When it comes to medical malpractice, you may not consider doctor-patient confidentiality as part of the equation. But actually, when broken, that confidentiality can become the centerpiece of a malpractice claim, or an invasion of privacy claim. To better understand this, let’s take a look at doctor-patient confidentiality and see how this principle of the medical world functions.

Doctor-patient confidentiality is a simple premise. It states that the relationship between doctor and patient is sacred, and as such the doctor may not reveal any information relating to the patient, his or her condition, or the medical treatment they seek. Without this confidentiality clause, many people would not seek medical treatment out of fear for the embarrassment they could suffer should their information be leaked to the public.

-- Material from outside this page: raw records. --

(** The order of integers is the order of their representations. *)
Lemma lt_integers (x y : Z) :
  0 <= x <= y -> y < 2 ^ 53 -> (of_Z x >? of_Z y)%num = false.
Proof.
  intros Hx Hy.
  destruct x as [|x|x]; [|
    |lia].
  - rewrite of_Z_zero. destruct y as [|y|y]; [reflexivity| |lia].
    rewrite of_Z_pos by lia. reflexivity.
  - destruct y as [|y|y]; [lia| |lia].
    rewrite (of_Z_pos x), (of_Z_pos y) by lia.
    destruct (canon_mantissa x) as (mx & dx & -> & Hdx & Hdx' & Hmx); [lia|].
    destruct (canon_mantissa y) as (my & dy & -> & Hdy & Hdy' & Hmy); [lia|].
    assert (Hd : dx <= dy) by (subst dx dy; apply digits_mono; lia).
    clear Hdx' Hdy'.
    unfold Num.gt, SFltb, SFcompare.
    destruct (Z.compare_spec (dy - 53) (dx - 53)) as [E|E|E]; [|lia|reflexivity].
    assert (dx = dy) by lia. subst dy.
    change (PosDef.Pos.compare_cont Eq my mx) with (Pos.compare my mx).
    destruct (Pos.compare_spec my mx) as [|Hlt|]; try reflexivity.
    assert (0 < 2 ^ (53 - dx)) by (apply Z.pow_pos_nonneg; lia).
    assert (Hm : Z.pos my < Z.pos mx) by lia.
    rewrite Hmx, Hmy in Hm. apply Z.mul_lt_mono_pos_r in Hm; lia.
Qed.

End WholeNumbers.


(** * The account methods *)

Section Account.

Variables (s : State) (this : ref) (a : BankAccount).
Hypothesis Hthis : heap s !! this = Some a.

Lemma load_eq : load this s = (inr a, s).
Proof using Hthis. unfold load. now rewrite Hthis. Qed.

Lemma this_allocated : (this < length (heap s))%nat.
Proof using Hthis. eapply lookup_lt_Some, Hthis. Qed.

Lemma deposit_eq amount description :
  (amount <=? zero)%num = false ->
  deposit this amount description s =
    (inr tt, book s this a (acc_balance a + amount)%num DEPOSIT amount description).
Proof using Hthis.
  intros Hpos. unfold deposit. rewrite Hpos.
  unfold bind at 1. unfold bind at 1. rewrite load_eq.
  unfold store, modify.
  unfold addTransaction, bind, uuidv4, load, new_Date, gets, store, modify. simpl.
  rewrite list_lookup_insert_eq by apply this_allocated.
  unfold book, booked, entry, set_heap, set_draws. simpl.
  now rewrite list_insert_insert_eq.
Qed.

Lemma withdraw_eq amount description :
  (amount <=? zero)%num = false -> (amount >? acc_balance a)%num = false ->
  withdraw this amount description s =
    (inr tt, book s this a (acc_balance a - amount)%num WITHDRAW amount description).
Proof using Hthis.
  intros Hpos Hle. unfold withdraw. rewrite Hpos.
  unfold bind at 1. rewrite load_eq, Hle.
  unfold bind at 1. unfold store, modify.
  unfold addTransaction, bind, uuidv4, load, new_Date, gets, store, modify. simpl.
  rewrite list_lookup_insert_eq by apply this_allocated.
  unfold book, booked, entry, set_heap, set_draws. simpl.
  now rewrite list_insert_insert_eq.
Qed.

Lemma withdraw_insufficient amount description :
  (amount <=? zero)%num = false -> (amount >? acc_balance a)%num = true ->
  withdraw this amount description s =
    (inl (InsufficientFunds (acc_balance a) amount), s).
Proof using Hthis.
  intros Hpos Hgt. unfold withdraw. rewrite Hpos.
  unfold bind. now rewrite load_eq, Hgt.
Qed.

End Account.

(** The methods in closed form, whatever the reference designates. *)

Lemma deposit_cases this amount description s :
  deposit this amount description s =
    if (amount <=? zero)%num then (inl DepositNotPositive, s)
    else match heap s !! this with
         | Some a =>
             (inr tt, book s this a (acc_balance a + amount)%num DEPOSIT amount description)
         | None => (inl NullReference, s)
         end.
Proof.
  destruct (amount <=? zero)%num eqn:Hpos.
  - unfold deposit. now rewrite Hpos.
  - destruct (heap s !! this) as [a|] eqn:Ha.
    + now apply deposit_eq.
    + unfold deposit, bind, load. now rewrite Hpos, Ha.
Qed.

Lemma withdraw_cases this amount description s :
  withdraw this amount description s =
    if (amount <=? zero)%num then (inl WithdrawNotPositive, s)
    else match heap s !! this with
         | Some a =>
             if (amount >? acc_balance a)%num
             then (inl (InsufficientFunds (acc_balance a) amount), s)
             else (inr tt, book s this a (acc_balance a - amount)%num WITHDRAW amount description)
         | None => (inl NullReference, s)
         end.
Proof.
  destruct (amount <=? zero)%num eqn:Hpos.
  - unfold withdraw. now rewrite Hpos.
  - destruct (heap s !! this) as [a|] eqn:Ha.
    + destruct (amount >? acc_balance a)%num eqn:Hgt.
      * now apply withdraw_insufficient.
      * now apply withdraw_eq.
    + unfold withdraw, bind, load. now rewrite Hpos, Ha.
Qed.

The confidentiality clause covers an extensive amount of medical information. Personal information is included in the clause, as is any opinion or conclusion that a doctor may make it relation to the patient. Medical records of the patient and any communication between the doctor and the patient are also covered by doctor-patient confidentiality.

The information that is protected by the confidentiality clause can’t be released to a third party unless the patient consents to the release, or if some other circumstance forces the release of the information (such as by request of state officials or due to a lawsuit).

Doctor-patient confidentiality lasts for a long time too. Even if the patient moves on to a different doctor, the confidentiality clause is still in effect. In fact, even if the patient dies, doctor-patient confidentiality is still in effect.